Your answer is the lines below, exactly, from the one that contains "(* ===== verification/BookHistory.v ===== *)" through the one that contains "back once none are left. *)", both included.

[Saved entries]
· · ·
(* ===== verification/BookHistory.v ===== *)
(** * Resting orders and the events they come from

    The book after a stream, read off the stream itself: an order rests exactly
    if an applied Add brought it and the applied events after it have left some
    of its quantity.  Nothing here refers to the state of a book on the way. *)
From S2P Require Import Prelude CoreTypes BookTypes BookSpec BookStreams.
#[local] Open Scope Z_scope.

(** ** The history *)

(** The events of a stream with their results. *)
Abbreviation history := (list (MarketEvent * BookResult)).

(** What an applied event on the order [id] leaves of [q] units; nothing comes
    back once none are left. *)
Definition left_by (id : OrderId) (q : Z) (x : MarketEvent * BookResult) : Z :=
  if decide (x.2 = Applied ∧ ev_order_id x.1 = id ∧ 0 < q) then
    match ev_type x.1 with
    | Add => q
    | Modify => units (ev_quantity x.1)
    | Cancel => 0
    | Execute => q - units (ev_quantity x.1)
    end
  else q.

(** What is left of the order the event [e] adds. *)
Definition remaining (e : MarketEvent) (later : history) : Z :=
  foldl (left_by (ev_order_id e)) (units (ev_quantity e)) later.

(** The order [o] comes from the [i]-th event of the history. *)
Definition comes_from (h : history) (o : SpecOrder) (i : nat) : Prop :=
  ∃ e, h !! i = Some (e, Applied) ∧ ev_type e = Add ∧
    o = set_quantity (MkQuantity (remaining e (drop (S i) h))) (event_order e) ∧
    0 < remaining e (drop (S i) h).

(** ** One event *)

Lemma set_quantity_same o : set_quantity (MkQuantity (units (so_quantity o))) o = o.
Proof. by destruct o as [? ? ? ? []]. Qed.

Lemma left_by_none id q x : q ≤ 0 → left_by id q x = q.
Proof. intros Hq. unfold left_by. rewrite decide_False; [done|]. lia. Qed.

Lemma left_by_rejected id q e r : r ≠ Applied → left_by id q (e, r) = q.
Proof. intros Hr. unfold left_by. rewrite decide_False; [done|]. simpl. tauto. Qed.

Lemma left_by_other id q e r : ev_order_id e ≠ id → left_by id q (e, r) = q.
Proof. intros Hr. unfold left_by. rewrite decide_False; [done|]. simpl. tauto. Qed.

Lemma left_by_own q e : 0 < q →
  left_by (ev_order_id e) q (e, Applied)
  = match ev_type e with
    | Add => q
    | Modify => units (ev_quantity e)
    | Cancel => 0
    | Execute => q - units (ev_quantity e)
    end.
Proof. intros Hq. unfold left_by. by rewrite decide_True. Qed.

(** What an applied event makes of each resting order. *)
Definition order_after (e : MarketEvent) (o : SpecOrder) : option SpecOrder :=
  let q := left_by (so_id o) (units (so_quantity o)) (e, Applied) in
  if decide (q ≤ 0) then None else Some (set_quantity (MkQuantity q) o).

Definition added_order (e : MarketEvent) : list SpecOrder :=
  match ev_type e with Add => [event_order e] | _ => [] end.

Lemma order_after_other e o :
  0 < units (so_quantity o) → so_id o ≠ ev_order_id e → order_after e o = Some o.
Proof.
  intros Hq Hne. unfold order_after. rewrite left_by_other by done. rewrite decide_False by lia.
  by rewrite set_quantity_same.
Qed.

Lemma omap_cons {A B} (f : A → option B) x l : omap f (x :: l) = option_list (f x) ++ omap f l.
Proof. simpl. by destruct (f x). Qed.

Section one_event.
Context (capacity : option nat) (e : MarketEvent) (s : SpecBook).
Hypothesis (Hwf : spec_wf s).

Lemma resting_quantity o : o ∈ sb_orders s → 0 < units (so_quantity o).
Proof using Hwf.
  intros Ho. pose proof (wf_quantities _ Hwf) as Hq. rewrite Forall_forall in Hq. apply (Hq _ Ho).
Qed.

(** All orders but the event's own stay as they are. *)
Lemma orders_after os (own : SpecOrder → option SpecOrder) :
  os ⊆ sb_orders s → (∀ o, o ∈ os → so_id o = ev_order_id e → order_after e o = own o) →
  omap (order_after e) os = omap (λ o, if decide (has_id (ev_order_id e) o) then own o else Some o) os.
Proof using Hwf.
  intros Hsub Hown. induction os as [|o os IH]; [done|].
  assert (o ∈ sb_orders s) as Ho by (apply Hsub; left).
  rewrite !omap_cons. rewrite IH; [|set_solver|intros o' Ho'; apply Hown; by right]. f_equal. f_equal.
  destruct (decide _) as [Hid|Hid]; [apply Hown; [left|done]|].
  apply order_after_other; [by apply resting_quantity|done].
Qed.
· · ·
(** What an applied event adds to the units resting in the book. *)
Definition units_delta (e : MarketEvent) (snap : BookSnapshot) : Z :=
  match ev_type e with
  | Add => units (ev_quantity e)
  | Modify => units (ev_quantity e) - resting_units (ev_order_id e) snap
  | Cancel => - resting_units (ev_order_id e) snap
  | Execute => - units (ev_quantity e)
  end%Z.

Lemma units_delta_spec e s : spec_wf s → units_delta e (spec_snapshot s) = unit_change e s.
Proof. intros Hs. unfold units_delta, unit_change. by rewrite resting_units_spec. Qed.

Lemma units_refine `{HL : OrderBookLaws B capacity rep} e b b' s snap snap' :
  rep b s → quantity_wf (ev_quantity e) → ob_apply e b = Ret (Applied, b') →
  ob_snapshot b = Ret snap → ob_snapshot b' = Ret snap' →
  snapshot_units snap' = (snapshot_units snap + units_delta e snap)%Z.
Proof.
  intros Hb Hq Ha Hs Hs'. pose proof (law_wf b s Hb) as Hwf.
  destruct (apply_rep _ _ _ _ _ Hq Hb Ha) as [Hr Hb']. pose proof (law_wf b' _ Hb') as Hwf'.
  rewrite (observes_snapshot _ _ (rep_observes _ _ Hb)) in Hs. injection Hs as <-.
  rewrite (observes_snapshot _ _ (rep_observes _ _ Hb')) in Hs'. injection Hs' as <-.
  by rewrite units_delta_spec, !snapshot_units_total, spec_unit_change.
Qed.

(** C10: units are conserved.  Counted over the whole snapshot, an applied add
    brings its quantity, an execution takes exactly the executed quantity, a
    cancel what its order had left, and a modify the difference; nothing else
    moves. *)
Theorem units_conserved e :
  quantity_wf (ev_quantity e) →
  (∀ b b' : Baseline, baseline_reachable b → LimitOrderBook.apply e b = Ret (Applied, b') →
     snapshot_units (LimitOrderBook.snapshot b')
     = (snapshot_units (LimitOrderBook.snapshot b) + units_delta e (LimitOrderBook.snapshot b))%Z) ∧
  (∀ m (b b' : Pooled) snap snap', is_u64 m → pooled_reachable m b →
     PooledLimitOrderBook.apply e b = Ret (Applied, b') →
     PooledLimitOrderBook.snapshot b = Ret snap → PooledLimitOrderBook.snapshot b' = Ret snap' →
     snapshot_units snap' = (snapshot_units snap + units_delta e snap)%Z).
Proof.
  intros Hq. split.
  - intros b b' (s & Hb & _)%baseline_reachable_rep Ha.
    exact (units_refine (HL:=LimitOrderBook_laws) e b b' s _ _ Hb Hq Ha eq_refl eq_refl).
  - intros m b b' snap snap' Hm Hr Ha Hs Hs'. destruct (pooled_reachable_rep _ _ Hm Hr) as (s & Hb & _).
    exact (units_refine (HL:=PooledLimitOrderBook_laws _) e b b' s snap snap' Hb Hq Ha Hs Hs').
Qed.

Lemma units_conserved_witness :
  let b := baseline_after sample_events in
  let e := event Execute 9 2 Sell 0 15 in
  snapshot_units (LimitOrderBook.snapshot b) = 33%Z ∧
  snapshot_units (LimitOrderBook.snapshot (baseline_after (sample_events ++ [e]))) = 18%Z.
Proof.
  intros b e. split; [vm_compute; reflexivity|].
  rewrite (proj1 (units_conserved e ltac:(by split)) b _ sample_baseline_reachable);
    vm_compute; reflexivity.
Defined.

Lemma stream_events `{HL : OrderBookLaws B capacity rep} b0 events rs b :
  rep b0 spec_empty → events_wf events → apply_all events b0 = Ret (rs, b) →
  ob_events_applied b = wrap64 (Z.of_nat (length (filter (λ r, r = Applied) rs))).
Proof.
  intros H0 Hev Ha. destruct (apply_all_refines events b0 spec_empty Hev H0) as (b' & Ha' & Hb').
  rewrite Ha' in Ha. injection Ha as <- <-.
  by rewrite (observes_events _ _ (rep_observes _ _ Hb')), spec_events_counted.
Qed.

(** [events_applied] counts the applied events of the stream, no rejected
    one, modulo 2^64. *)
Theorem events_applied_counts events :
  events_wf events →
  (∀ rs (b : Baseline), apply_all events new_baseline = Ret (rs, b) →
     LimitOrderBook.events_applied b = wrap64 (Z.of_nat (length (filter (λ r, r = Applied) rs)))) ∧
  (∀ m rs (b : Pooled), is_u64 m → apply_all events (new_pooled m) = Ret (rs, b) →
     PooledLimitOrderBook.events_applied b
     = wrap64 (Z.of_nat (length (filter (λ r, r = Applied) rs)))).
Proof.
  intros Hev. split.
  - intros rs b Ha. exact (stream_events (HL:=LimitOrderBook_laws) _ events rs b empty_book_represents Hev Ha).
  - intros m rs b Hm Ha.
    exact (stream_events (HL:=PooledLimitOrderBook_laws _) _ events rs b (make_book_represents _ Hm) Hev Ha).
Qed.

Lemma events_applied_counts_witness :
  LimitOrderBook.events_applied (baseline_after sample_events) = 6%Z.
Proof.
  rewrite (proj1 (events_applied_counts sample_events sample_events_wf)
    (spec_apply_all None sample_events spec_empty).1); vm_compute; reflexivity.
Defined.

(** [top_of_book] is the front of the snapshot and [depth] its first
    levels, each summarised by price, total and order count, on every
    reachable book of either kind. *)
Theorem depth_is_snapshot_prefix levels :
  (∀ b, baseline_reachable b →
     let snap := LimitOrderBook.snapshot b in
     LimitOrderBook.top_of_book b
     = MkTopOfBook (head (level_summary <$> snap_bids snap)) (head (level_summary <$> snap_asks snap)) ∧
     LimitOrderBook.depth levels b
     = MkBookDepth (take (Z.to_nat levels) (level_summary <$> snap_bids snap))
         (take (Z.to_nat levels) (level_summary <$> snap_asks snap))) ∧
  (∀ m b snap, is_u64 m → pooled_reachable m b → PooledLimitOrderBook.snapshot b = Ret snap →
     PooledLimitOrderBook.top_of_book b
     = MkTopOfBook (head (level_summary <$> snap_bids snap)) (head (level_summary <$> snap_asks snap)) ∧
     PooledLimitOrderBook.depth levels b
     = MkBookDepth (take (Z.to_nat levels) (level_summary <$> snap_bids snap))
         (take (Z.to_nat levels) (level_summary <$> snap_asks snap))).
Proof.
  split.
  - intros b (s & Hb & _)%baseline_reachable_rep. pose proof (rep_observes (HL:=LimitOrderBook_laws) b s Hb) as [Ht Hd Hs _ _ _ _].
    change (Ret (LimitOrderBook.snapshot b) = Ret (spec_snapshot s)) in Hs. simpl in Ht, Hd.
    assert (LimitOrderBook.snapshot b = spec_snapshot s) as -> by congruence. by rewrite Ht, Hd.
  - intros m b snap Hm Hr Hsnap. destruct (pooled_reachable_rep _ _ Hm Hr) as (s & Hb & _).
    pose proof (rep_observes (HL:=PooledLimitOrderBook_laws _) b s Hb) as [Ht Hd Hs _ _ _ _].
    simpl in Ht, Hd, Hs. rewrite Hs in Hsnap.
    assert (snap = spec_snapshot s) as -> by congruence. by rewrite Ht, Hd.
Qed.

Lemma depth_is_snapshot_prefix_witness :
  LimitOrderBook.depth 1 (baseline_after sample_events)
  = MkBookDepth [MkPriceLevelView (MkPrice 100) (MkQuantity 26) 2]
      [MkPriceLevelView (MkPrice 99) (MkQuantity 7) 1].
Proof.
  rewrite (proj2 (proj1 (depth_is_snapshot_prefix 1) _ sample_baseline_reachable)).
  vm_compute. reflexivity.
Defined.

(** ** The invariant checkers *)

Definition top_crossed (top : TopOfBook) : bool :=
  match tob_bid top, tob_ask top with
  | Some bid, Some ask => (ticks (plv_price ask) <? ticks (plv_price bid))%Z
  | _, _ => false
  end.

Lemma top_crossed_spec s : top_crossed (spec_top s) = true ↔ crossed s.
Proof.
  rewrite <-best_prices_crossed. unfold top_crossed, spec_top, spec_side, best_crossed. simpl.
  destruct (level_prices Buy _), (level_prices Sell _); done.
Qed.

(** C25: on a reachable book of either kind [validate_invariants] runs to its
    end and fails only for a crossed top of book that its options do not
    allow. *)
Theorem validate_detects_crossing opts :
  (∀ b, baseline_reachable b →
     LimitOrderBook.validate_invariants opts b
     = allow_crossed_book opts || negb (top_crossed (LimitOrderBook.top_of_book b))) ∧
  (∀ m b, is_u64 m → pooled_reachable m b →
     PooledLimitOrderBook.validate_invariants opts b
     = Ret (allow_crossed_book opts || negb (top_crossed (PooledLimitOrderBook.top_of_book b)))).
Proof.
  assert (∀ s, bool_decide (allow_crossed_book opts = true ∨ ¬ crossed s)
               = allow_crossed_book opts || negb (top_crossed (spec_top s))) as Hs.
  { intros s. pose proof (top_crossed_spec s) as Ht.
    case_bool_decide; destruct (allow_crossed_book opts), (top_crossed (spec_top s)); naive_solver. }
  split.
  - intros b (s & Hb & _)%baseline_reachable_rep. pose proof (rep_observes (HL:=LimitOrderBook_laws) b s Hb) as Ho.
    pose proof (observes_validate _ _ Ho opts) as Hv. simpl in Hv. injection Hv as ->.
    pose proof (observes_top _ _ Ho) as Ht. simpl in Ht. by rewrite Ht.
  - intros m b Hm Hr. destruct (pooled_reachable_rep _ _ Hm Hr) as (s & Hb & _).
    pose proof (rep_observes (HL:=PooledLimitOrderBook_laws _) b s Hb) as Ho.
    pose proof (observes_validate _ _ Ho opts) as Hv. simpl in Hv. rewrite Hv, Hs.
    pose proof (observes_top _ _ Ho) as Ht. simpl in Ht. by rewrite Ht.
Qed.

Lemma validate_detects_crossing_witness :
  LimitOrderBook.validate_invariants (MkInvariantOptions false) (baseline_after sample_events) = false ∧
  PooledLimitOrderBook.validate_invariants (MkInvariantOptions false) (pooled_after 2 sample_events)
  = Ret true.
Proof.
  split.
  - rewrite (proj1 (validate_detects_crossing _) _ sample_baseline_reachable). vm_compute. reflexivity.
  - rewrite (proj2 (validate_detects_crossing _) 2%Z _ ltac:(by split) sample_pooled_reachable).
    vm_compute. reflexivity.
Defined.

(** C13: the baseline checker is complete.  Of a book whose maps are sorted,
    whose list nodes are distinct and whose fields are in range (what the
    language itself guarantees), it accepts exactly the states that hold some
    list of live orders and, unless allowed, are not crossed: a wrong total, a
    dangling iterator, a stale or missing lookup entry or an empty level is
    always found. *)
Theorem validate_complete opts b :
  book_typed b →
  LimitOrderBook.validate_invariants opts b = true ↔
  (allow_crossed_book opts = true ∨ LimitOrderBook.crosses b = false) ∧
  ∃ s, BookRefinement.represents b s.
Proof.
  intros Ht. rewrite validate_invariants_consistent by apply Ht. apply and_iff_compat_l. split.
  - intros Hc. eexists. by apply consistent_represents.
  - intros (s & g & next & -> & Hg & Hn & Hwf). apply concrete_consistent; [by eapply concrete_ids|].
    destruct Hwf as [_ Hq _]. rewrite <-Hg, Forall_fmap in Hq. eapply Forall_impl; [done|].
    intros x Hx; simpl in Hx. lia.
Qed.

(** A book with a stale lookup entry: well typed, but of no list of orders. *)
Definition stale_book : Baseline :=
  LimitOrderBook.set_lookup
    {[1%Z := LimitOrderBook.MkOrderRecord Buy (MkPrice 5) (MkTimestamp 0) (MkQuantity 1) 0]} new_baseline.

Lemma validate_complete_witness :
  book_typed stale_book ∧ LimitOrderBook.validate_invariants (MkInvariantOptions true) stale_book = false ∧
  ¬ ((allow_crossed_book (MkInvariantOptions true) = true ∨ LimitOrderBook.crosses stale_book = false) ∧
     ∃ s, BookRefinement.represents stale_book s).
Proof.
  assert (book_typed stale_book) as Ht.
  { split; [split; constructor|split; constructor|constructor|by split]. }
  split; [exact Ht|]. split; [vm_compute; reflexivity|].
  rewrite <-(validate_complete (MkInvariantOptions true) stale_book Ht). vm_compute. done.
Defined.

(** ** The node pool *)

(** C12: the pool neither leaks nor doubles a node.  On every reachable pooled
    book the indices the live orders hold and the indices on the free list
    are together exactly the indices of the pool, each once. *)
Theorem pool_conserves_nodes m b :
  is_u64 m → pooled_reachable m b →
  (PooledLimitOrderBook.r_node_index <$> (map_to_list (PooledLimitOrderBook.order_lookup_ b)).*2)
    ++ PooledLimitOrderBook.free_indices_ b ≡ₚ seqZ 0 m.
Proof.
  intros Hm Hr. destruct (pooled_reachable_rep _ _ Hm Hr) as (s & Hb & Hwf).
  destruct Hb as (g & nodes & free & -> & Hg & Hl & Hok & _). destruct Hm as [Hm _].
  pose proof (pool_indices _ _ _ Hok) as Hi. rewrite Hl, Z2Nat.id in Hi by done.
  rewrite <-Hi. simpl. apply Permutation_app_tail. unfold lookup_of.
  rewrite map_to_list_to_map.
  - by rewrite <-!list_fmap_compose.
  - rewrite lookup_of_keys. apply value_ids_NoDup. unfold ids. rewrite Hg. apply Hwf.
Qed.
· · ·
Response for this exercise ::
(* ===== verification/BookHistory.v ===== *)
(** * Resting orders and the events they come from

    The book after a stream, read off the stream itself: an order rests exactly
    if an applied Add brought it and the applied events after it have left some
    of its quantity.  Nothing here refers to the state of a book on the way. *)
From S2P Require Import Prelude CoreTypes BookTypes BookSpec BookStreams.
#[local] Open Scope Z_scope.

(** ** The history *)

(** The events of a stream with their results. *)
Abbreviation history := (list (MarketEvent * BookResult)).

(** What an applied event on the order [id] leaves of [q] units; nothing comes
    back once none are left. *)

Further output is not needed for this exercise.